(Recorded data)
.....
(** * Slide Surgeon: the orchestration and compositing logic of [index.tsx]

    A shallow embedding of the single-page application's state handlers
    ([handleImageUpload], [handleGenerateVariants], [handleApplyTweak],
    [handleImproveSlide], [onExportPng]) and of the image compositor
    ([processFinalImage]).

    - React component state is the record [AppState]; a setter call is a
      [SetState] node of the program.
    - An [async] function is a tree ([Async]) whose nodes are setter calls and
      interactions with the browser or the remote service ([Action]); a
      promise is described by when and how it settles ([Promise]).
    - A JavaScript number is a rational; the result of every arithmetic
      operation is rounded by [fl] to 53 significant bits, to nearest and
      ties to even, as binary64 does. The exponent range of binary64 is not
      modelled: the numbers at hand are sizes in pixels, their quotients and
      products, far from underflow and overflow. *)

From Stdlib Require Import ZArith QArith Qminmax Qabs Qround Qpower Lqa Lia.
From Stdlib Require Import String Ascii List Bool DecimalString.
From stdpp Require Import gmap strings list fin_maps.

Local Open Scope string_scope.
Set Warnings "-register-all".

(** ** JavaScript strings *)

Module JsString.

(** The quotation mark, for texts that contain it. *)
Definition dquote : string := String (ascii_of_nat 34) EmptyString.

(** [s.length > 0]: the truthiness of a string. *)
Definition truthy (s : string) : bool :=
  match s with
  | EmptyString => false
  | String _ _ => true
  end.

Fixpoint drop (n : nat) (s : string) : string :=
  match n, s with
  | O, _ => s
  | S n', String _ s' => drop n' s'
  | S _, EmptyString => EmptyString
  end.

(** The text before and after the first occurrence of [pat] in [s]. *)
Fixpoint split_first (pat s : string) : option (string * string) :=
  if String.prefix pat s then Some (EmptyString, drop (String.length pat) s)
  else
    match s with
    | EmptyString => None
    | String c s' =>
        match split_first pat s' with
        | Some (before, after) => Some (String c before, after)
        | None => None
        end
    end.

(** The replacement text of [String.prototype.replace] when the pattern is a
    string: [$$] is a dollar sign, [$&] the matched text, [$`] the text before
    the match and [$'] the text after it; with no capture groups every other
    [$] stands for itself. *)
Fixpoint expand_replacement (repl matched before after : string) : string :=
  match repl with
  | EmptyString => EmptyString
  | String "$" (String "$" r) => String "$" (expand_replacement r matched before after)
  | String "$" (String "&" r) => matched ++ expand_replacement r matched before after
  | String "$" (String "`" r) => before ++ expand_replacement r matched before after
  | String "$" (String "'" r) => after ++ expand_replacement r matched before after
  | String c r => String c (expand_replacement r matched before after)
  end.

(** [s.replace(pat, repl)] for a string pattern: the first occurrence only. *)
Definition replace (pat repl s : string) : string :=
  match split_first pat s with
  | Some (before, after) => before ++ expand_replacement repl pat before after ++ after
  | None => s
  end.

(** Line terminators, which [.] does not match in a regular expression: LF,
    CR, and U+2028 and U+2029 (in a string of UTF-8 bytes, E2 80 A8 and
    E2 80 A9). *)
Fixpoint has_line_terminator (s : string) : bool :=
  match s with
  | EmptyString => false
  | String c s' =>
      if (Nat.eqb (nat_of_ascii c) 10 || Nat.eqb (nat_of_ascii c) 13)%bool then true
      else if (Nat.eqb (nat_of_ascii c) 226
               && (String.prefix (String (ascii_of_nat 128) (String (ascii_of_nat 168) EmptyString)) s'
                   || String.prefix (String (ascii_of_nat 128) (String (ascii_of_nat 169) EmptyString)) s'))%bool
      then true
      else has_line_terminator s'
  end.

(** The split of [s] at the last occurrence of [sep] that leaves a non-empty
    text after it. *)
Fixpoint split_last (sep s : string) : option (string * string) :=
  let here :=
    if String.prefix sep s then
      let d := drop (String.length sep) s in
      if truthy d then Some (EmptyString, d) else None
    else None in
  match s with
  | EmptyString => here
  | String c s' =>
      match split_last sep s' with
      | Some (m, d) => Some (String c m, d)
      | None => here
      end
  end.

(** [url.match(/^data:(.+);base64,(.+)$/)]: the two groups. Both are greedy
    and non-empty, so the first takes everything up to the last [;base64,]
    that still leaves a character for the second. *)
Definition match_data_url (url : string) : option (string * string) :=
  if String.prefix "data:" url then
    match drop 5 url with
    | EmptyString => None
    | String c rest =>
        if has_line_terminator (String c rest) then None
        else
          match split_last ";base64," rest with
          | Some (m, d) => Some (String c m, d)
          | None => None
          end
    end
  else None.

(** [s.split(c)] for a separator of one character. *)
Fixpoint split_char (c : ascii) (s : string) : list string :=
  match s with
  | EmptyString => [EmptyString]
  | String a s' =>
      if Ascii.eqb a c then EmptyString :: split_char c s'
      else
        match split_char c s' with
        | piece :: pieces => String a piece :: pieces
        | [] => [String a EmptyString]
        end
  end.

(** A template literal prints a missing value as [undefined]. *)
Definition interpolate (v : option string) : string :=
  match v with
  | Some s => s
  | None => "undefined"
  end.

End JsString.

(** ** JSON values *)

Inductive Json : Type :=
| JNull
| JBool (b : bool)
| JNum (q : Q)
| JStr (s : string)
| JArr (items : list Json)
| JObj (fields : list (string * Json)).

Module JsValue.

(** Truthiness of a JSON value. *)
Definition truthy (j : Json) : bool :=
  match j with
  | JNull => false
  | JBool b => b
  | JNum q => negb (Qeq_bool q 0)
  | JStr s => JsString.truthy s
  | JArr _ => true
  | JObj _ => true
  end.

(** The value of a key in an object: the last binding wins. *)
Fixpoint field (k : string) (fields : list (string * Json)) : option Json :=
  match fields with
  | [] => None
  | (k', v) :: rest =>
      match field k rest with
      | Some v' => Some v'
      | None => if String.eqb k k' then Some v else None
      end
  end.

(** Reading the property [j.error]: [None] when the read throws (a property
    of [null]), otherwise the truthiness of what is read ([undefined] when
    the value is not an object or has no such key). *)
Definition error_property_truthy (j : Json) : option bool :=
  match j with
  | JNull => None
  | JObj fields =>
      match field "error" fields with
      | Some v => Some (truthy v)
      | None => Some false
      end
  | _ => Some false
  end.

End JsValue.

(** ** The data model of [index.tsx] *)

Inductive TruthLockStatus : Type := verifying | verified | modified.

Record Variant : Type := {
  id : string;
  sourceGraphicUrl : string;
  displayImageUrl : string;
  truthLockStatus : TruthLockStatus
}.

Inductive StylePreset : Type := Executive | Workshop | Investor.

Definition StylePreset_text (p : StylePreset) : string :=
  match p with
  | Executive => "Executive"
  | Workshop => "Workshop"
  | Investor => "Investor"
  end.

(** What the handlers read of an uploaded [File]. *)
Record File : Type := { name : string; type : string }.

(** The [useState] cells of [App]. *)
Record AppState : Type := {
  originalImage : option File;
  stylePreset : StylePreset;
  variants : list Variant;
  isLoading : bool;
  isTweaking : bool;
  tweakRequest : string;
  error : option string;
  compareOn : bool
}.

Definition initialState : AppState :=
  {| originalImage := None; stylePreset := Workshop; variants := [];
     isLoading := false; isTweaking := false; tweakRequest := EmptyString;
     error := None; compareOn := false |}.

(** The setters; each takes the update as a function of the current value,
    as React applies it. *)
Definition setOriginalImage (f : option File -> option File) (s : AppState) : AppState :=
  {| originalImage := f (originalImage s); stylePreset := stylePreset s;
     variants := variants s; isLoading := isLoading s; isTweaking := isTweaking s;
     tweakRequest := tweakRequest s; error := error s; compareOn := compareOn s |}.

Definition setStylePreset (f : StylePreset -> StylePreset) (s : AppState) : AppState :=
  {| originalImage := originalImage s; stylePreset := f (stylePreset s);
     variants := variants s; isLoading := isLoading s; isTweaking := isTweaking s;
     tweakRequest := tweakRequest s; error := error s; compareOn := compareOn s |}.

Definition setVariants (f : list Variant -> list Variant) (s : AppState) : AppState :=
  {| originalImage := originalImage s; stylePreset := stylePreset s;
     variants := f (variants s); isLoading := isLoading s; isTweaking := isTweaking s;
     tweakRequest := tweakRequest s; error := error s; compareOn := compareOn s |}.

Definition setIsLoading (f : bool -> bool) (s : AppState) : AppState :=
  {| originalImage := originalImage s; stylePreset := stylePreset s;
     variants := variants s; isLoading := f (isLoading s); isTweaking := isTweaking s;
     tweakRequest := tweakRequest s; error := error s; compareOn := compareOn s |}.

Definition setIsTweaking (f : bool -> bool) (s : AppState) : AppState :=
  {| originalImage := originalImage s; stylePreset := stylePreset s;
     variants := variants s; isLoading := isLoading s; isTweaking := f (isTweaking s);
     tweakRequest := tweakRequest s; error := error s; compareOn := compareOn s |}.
.....
Look back at the entries above. Retype the line with "text after it. *)", the line with "and non-empty, so", and all lines in between.

§ Completed task:
    text after it. *)
Fixpoint split_last (sep s : string) : option (string * string) :=
  let here :=
    if String.prefix sep s then
      let d := drop (String.length sep) s in
      if truthy d then Some (EmptyString, d) else None
    else None in
  match s with
  | EmptyString => here
  | String c s' =>
      match split_last sep s' with
      | Some (m, d) => Some (String c m, d)
      | None => here
      end
  end.

(** [url.match(/^data:(.+);base64,(.+)$/)]: the two groups. Both are greedy
    and non-empty, so the first takes everything up to the last [;base64,]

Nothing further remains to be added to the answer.